Viveck Ramaswamy has found his way into near-billionaire status in the biotech world despite ups and downs. From a recent NYT piece:
“Mr. Ramaswamy’s enterprise is best known for a spectacular failure. As a 29-year-old with a bold idea and Ivy League connections, he engineered what was at the time the largest initial public offering in the biotechnology industry’s history — only to see the Alzheimer’s drug at its center fail two years later and the company’s value tank.
But Mr. Ramaswamy, now 37, made a fortune anyway.”
This clearly was not a positive for the Alzheimer’s disease community even if it was for Ramaswamy’s bank account.
Some of Ramaswamy’s other biotech efforts apparently have been more successful. There’s also nothing wrong with making money in biotech but there should be some balance between profit and helping people. I’m trying to learn more about FDA-approved drugs related to his efforts.

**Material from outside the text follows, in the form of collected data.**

(** What [posixpath.split] keeps: the tail is the last component, and when
    the head is not empty the path's components are the head's (or, for an
    all-slash head, one empty component to the same effect) followed by
    empty components and the tail. *)
Lemma psplit_shape (name head tail : string) :
  psplit name = (head, tail) ->
  has_slash tail = false /\
  String.length head + String.length tail <= String.length name /\
  (head = "" -> name = tail) /\
  (head <> "" ->
   startswith_slash name = startswith_slash head /\
   exists C k, components name = (C ++ empties k ++ [tail])%list /\
     (C = components head \/ (all_slashes head = true /\ C = [""]))).
Proof.
  unfold psplit. destruct (cut_last name) as [h t] eqn:Ec.
  destruct (cut_last_spec _ _ _ Ec) as (-> & Ht & Hh).
  destruct (String.eqb_spec h "") as [Hh0|Hh0]; simpl.
  - subst h. intros E; inversion E; subst. rewrite app_Empty.
    split; [exact Ht|]. split; [simpl; lia|]. split; [auto|]. congruence.
  - destruct Hh as [|[h0 Eh0]]; [contradiction|].
    destruct (all_slashes h) eqn:Ha; simpl; intros E; inversion E; subst.
    + rewrite (length_append' _ tail). split; [exact Ht|]. split; [lia|].
      split; [congruence|]. intros _.
      split; [apply startswith_slash_app; exact Hh0|].
      pose proof (all_slashes_eq _ Ha) as Es.
      destruct (String.length (h0 ++ String slash "")) as [|j] eqn:El.
      { exfalso. apply Hh0. rewrite Es. reflexivity. }
      exists [""], j. split.
      * rewrite Es. simpl slashes. rewrite app_String.
        rewrite components_cons, components_slashes_tail by exact Ht.
        reflexivity.
      * right. split; [exact Ha|reflexivity].
    + destruct (rstrip_spec (h0 ++ String slash "")) as (m & Hm & He).
      destruct m as [|m].
      { rewrite append_empty_r in Hm. rewrite <- Hm in He.
        rewrite endswith_slash_app_slash in He. discriminate. }
      assert (Hr : rstrip_slash (h0 ++ String slash "") <> "").
      { intros Hr. apply rstrip_empty_all_slashes in Hr. congruence. }
      split; [exact Ht|].
      split.
      { rewrite (length_append' (h0 ++ String slash "") tail).
        assert (String.length (rstrip_slash (h0 ++ String slash ""))
                <= String.length (h0 ++ String slash "")); [|lia].
        rewrite Hm at 2.
        rewrite (length_append' (rstrip_slash _) (slashes _)). lia. }
      split; [congruence|]. intros _.
      remember (rstrip_slash (h0 ++ String slash "")) as R eqn:ER.
      rewrite Hm, append_assoc'.
      split; [rewrite startswith_slash_app by exact Hr; reflexivity|].
      exists (components R), m.
      simpl slashes. rewrite app_String, components_app_slash.
      rewrite components_slashes_tail by exact Ht.
      split; [reflexivity|]. left; reflexivity.
Qed.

Another kind of transfer of humanity for Vivek Ramaswamy?
After watching part of the first GOP debate and some interviews, it seems to me that Ramaswamy is a very bright person who sells his ideas hard, but he’s a major jerk too, and seems racist at times.
I just don’t see much empathy there for his fellow human beings and he has a bleak, self-centered worldview. All of that combined with saying things (such as in the first GOP debate) that just aren’t true is very concerning, even if his acidic approach to debate did seem to appeal to some viewers.
In addition, he has some extreme plans if he gets into power like gutting the FDA. If you read that interesting STAT piece that I linked to in the previous sentence you’ll see Ramaswamy is way off base on the FDA in several key ways.
I can’t help but think that his top priorities are just money and power for himself.
For all of these reasons, getting back to his early essay on chimeras and embryonic stem cells, I’d say that it is Ramaswamy himself who could use a transfer of humanity and I don’t mean stem cell injections.
As an everyday voting working class citizen I was very impressed with Vivek’s out spoken opinion on his moral values and the conservative views he declares. I knew he was a young and accomplished businessman but was never aware of his research and opinion on the subject of human chimeras. This would have definitely been something I would have liked to hear his current opinion on.
Vivek sucks
Perhaps a little too hopeful but do you think this could be a potential opportunity to bring the topic of stem cells and associated research to a more mainstream audience discussion?
There seems a lot to critique about how the media reported on this and potentially the underlying research (not to mention character and topic of personal enrichment through science). Interested in your thoughts.